Segment Start: Dataset

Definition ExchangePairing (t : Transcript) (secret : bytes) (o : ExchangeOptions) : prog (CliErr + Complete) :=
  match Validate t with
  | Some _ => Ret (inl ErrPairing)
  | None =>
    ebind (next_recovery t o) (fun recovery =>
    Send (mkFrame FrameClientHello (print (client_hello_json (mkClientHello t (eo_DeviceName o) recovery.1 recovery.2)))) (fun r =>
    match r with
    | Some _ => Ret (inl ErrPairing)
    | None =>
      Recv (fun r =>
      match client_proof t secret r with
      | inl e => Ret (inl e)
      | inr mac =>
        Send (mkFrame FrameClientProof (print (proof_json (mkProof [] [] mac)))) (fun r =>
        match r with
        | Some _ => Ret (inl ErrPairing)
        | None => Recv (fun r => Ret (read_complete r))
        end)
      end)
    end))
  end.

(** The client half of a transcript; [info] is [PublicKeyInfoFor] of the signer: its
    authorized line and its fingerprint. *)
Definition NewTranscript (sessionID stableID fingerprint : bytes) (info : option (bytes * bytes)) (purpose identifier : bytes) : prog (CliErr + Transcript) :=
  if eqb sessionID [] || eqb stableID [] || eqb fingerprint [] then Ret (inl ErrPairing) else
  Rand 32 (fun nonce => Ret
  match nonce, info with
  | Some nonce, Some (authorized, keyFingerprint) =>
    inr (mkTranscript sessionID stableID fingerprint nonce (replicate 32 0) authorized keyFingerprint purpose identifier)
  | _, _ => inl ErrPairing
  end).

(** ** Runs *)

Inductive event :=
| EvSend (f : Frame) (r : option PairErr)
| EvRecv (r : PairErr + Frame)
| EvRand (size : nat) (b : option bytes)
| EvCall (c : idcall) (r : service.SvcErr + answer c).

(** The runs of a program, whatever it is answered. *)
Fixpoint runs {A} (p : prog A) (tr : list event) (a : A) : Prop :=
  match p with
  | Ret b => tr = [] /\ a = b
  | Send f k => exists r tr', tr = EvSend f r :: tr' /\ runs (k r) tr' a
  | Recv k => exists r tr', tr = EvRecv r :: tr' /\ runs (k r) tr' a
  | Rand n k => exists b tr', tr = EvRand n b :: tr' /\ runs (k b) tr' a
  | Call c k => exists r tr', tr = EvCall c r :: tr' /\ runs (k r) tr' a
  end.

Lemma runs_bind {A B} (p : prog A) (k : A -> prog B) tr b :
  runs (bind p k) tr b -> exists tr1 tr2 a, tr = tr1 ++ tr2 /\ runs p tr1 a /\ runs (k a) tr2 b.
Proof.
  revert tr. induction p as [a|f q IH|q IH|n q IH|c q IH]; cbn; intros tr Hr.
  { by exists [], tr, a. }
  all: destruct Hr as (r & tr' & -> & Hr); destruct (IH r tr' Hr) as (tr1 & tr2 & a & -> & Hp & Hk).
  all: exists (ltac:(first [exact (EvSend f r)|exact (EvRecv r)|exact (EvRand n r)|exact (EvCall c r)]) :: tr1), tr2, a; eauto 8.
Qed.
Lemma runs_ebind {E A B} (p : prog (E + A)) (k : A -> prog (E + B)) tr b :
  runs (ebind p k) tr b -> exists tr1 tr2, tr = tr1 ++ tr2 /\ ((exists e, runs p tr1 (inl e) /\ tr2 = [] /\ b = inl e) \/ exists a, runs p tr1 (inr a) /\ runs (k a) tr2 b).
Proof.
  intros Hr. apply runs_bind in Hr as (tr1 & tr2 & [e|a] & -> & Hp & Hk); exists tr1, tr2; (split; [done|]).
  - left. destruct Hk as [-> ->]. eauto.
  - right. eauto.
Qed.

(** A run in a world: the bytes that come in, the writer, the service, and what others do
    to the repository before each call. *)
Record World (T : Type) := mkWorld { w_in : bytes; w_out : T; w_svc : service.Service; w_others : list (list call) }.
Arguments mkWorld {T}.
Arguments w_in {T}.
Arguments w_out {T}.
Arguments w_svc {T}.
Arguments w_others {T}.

Segment End: Dataset

* Exercise aim:
Restate all of the entries above precisely.

* Exercise answer:
Definition ExchangePairing (t : Transcript) (secret : bytes) (o : ExchangeOptions) : prog (CliErr + Complete) :=
  match Validate t with
  | Some _ => Ret (inl ErrPairing)
  | None =>
    ebind (next_recovery t o) (fun recovery =>
    Send (mkFrame FrameClientHello (print (client_hello_json (mkClientHello t (eo_DeviceName o) recovery.1 recovery.2)))) (fun r =>
    match r with
    | Some _ => Ret (inl ErrPairing)
    | None =>
      Recv (fun r =>
      match client_proof t secret r with
      | inl e => Ret (inl e)
      | inr mac =>
        Send (mkFrame FrameClientProof (print (proof_json (mkProof [] [] mac)))) (fun r =>
        match r with
        | Some _ => Ret (inl ErrPairing)
        | None => Recv (fun r => Ret (read_complete r))
        end)
      end)
    end))
  end.

(** The client half of a transcript; [info] is [PublicKeyInfoFor] of the signer: its
    authorized line and its fingerprint. *)
Definition NewTranscript (sessionID stableID fingerprint : bytes) (info : option (bytes * bytes)) (purpose identifier : bytes) : prog (CliErr + Transcript) :=
  if eqb sessionID [] || eqb stableID [] || eqb fingerprint [] then Ret (inl ErrPairing) else
  Rand 32 (fun nonce => Ret
  match nonce, info with
  | Some nonce, Some (authorized, keyFingerprint) =>
    inr (mkTranscript sessionID stableID fingerprint nonce (replicate 32 0) authorized keyFingerprint purpose identifier)
  | _, _ => inl ErrPairing
  end).

(** ** Runs *)

Inductive event :=
| EvSend (f : Frame) (r : option PairErr)
| EvRecv (r : PairErr + Frame)
| EvRand (size : nat) (b : option bytes)
| EvCall (c : idcall) (r : service.SvcErr + answer c).

(** The runs of a program, whatever it is answered. *)
Fixpoint runs {A} (p : prog A) (tr : list event) (a : A) : Prop :=
  match p with
  | Ret b => tr = [] /\ a = b
  | Send f k => exists r tr', tr = EvSend f r :: tr' /\ runs (k r) tr' a
  | Recv k => exists r tr', tr = EvRecv r :: tr' /\ runs (k r) tr' a
  | Rand n k => exists b tr', tr = EvRand n b :: tr' /\ runs (k b) tr' a
  | Call c k => exists r tr', tr = EvCall c r :: tr' /\ runs (k r) tr' a
  end.

Lemma runs_bind {A B} (p : prog A) (k : A -> prog B) tr b :
  runs (bind p k) tr b -> exists tr1 tr2 a, tr = tr1 ++ tr2 /\ runs p tr1 a /\ runs (k a) tr2 b.
Proof.
  revert tr. induction p as [a|f q IH|q IH|n q IH|c q IH]; cbn; intros tr Hr.
  { by exists [], tr, a. }
  all: destruct Hr as (r & tr' & -> & Hr); destruct (IH r tr' Hr) as (tr1 & tr2 & a & -> & Hp & Hk).
  all: exists (ltac:(first [exact (EvSend f r)|exact (EvRecv r)|exact (EvRand n r)|exact (EvCall c r)]) :: tr1), tr2, a; eauto 8.
Qed.
Lemma runs_ebind {E A B} (p : prog (E + A)) (k : A -> prog (E + B)) tr b :
  runs (ebind p k) tr b -> exists tr1 tr2, tr = tr1 ++ tr2 /\ ((exists e, runs p tr1 (inl e) /\ tr2 = [] /\ b = inl e) \/ exists a, runs p tr1 (inr a) /\ runs (k a) tr2 b).
Proof.
  intros Hr. apply runs_bind in Hr as (tr1 & tr2 & [e|a] & -> & Hp & Hk); exists tr1, tr2; (split; [done|]).
  - left. destruct Hk as [-> ->]. eauto.
  - right. eauto.
Qed.

(** A run in a world: the bytes that come in, the writer, the service, and what others do
    to the repository before each call. *)
Record World (T : Type) := mkWorld { w_in : bytes; w_out : T; w_svc : service.Service; w_others : list (list call) }.
Arguments mkWorld {T}.
Arguments w_in {T}.
Arguments w_out {T}.
Arguments w_svc {T}.
Arguments w_others {T}.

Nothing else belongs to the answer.